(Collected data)

(** * plan/refiner.go: predicate classification and range refinement

    A shallow embedding of the refiner of the query planner: the condition
    classifier in its two forms ([check] over the [ast] tree and [newCheck]
    over [expression] values), the predicate splitter [detachConditions],
    the per-node range construction and the tree driver [refine].

    Go run-time panics (an index out of range) are kept apart from returned
    errors: a function that can index a slice or a string returns a
    [result], and a function that returns a Go [error] returns an
    [option error] next to the mutated node. *)

From Stdlib Require Import ZArith List String Ascii Bool Lia Permutation DecimalString.
Import ListNotations.

Set Warnings "-register-all".

Local Open Scope string_scope.
Local Open Scope list_scope.
Local Open Scope Z_scope.

(** ** Run-time outcomes *)

Inductive result (A : Type) : Type :=
| Ok (a : A)
| Panic.

Arguments Ok {A} a.
Arguments Panic {A}.

(** [l[i]] on a slice with a Go [int] index: [None] stands for the
    index-out-of-range panic. *)
Definition index {A : Type} (l : list A) (i : Z) : option A :=
  if i <? 0 then None else nth_error l (Z.to_nat i).

(** [len(l)] as a Go [int]. *)
Definition len {A : Type} (l : list A) : Z := Z.of_nat (List.length l).

(** [a && b] where both operands may panic: the right operand runs only
    when the left one returned true. *)
Definition andThen (a : result bool) (b : result bool) : result bool :=
  match a with
  | Panic => Panic
  | Ok false => Ok false
  | Ok true => b
  end.

(** The [error] interface, with the wrapping done by [errors.Trace]. *)
Inductive error : Type :=
| errorString (msg : string)
| Traced (cause : error).

(** [errors.Trace]: nil stays nil, anything else is wrapped. *)
Definition Trace (e : option error) : option error :=
  match e with
  | None => None
  | Some x => Some (Traced x)
  end.

(** ** Package model *)

Module model.

Record CIStr : Type := mkCIStr { O : string; L : string }.

Record ColumnInfo : Type := mkColumnInfo { Name : CIStr; Flag : Z }.

Record IndexColumn : Type := mkIndexColumn { IdxColName : CIStr }.

Record IndexInfo : Type := mkIndexInfo { IdxColumns : list IndexColumn }.

Record TableInfo : Type := mkTableInfo {
  TblName : CIStr;
  Columns : list ColumnInfo;
  PKIsHandle : bool
}.

End model.

(** The zero value of [model.CIStr]. *)
Definition emptyCIStr : model.CIStr := model.mkCIStr EmptyString EmptyString.

(** ** Package mysql *)

Module mysql.

(** Modelled from the spec: the column flag bits of package mysql are not
    in this file; the primary-key bit is the second bit of the flag word. *)
Definition PriKeyFlag : Z := 2.

(** Modelled from the spec: [mysql.HasPriKeyFlag] tests the primary-key
    bit of a column's flag word. *)
Definition HasPriKeyFlag (flag : Z) : bool := Z.land flag PriKeyFlag >? 0.

End mysql.

(** ** Package types *)

Module types.

(** Values carried by expression nodes and by range points.  [Null] is the
    zero [Datum] (and the nil interface value), [MaxValue] the sentinel of
    [types.MaxValueDatum]. *)
Inductive Datum : Type :=
| Null
| Int64 (i : Z)
| Uint64 (u : Z)
| Str (s : string)
| Bytes (b : string)
| Row (vs : list Z)
| MaxValue.

Definition isNil (d : Datum) : bool :=
  match d with
  | Null => true
  | _ => false
  end.

End types.

(** ** Package opcode *)

Module opcode.

Inductive Op : Type :=
| AndAnd | OrOr
| EQ | NE | GE | GT | LE | LT
| Plus | Minus | Mul | Div | Mod
| Not | BitNeg | Xor | NullEQ.

End opcode.

(** ** Package ast: the older tree form *)

Module ast.

(** The resolved reference of a column name: [Refer.Table.Name] and
    [Refer.Column.Name]. *)
Record ResultField : Type := mkResultField {
  TableName : model.CIStr;
  ColumnName : model.CIStr
}.

Inductive ExprNode : Type :=
| BinaryOperationExpr (Op : opcode.Op) (Lhs Rhs : ExprNode)
| BetweenExpr (Expr Left Right : ExprNode) (Not : bool)
| ColumnNameExpr (Refer : ResultField)
| IsNullExpr (Expr : ExprNode) (Not : bool)
| IsTruthExpr (Expr : ExprNode) (Not : bool) (True : Z)
| ParenthesesExpr (Expr : ExprNode)
| PatternInExpr (Expr : ExprNode) (List : list ExprNode) (Not : bool)
    (Sel : option ExprNode)
| PatternLikeExpr (Expr Pattern : ExprNode) (Not : bool) (Escape : ascii)
| UnaryOperationExpr (Op : opcode.Op) (V : ExprNode)
| ValueExpr (Val : types.Datum)
| FuncCallExpr (FnName : model.CIStr) (Args : list ExprNode)
| SubqueryExpr (Query : string).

**DIRECTIONS**
Determine the number of lines in the preceding data that contain the word "ColumnInfo". Reply with that number only.

**OUTPUT FOR THIS TASK**
2